● Required action: If a line in the records below holds the string "Lemma", count it, and state only the final count.

● Input material:
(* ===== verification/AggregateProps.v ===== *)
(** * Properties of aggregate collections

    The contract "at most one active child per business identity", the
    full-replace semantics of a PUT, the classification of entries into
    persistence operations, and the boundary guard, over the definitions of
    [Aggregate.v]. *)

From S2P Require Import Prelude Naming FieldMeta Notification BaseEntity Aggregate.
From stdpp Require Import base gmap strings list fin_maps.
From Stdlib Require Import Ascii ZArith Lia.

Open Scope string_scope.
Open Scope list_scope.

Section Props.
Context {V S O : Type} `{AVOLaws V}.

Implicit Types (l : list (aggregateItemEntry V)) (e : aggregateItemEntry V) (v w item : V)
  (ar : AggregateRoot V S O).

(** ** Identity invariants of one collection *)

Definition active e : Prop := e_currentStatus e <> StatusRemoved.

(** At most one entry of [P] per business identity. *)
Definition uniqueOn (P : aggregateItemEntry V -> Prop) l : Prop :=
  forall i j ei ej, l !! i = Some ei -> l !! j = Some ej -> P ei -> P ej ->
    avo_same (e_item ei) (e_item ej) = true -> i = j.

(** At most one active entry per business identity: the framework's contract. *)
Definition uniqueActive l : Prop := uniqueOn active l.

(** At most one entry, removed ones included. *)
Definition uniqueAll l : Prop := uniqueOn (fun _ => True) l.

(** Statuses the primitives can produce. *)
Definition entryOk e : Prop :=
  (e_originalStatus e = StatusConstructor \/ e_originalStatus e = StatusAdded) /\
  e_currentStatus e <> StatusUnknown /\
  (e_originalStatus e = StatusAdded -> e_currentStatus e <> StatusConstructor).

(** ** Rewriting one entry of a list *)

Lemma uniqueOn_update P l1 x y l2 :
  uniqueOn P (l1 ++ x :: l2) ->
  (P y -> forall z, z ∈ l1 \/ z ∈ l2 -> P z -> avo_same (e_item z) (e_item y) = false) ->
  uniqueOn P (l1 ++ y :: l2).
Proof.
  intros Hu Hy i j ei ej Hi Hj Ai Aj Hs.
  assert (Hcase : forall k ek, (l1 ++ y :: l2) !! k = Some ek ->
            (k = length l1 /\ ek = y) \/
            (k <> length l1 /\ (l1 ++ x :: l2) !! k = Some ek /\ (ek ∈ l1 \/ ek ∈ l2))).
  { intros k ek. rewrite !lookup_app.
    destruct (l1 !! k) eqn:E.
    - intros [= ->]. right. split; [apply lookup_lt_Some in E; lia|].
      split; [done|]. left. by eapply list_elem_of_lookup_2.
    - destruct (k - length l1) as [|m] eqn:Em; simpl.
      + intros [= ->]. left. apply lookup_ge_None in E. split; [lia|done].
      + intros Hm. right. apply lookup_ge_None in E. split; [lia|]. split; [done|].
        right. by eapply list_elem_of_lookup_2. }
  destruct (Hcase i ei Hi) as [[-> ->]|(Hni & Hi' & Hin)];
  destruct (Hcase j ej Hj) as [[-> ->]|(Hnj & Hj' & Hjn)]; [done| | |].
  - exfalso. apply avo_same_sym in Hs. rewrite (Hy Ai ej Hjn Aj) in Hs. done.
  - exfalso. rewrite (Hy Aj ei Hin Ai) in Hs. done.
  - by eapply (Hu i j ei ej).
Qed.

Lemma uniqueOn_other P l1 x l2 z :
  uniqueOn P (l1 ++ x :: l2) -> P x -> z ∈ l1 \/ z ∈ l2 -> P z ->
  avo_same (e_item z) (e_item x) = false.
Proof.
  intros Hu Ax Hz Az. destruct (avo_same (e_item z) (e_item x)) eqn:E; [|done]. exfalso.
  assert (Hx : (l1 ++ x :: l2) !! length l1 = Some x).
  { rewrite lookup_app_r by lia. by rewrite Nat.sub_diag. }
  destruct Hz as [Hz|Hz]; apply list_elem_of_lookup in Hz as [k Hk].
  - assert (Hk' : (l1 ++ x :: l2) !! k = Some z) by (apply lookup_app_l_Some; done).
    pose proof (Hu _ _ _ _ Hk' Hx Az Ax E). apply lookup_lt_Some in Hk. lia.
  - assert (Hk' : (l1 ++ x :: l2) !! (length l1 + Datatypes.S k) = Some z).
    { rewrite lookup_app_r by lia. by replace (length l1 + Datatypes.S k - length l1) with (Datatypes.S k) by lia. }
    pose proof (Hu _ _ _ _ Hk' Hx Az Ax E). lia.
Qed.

--

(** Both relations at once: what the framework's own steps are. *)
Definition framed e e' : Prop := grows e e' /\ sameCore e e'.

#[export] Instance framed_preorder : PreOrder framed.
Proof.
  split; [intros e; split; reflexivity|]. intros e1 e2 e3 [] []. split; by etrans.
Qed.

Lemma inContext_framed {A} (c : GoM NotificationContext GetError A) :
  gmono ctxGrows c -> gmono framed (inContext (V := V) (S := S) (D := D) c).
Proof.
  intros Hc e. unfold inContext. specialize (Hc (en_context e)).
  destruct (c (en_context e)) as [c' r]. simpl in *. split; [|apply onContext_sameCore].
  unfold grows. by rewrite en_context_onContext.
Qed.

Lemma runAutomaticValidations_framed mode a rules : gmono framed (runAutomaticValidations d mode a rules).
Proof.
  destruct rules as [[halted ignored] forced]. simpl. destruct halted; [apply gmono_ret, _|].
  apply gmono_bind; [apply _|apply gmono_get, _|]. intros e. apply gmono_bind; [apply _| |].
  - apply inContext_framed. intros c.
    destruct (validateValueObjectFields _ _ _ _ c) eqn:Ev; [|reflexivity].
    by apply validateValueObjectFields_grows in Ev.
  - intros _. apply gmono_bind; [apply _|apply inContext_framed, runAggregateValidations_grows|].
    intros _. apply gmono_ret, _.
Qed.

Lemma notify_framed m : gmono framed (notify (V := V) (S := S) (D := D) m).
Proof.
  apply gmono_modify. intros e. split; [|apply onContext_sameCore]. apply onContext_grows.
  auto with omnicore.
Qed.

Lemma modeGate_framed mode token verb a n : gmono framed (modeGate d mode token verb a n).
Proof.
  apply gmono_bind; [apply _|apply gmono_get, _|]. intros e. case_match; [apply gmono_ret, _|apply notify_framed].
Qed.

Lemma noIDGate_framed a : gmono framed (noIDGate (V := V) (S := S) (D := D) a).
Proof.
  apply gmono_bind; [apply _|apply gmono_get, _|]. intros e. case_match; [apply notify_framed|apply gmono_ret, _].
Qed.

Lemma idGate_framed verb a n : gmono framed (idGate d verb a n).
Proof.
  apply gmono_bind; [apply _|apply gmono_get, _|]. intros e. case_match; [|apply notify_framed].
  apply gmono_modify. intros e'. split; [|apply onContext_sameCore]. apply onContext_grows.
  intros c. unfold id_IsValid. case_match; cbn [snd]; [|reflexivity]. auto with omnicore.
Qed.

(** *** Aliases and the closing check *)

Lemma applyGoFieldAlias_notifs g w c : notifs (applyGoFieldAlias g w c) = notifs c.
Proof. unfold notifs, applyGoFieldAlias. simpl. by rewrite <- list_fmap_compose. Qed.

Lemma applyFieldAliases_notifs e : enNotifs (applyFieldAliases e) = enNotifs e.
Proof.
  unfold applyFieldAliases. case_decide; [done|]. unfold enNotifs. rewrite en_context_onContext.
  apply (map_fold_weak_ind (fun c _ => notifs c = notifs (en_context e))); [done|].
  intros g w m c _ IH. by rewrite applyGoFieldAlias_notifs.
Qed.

● Reply: 10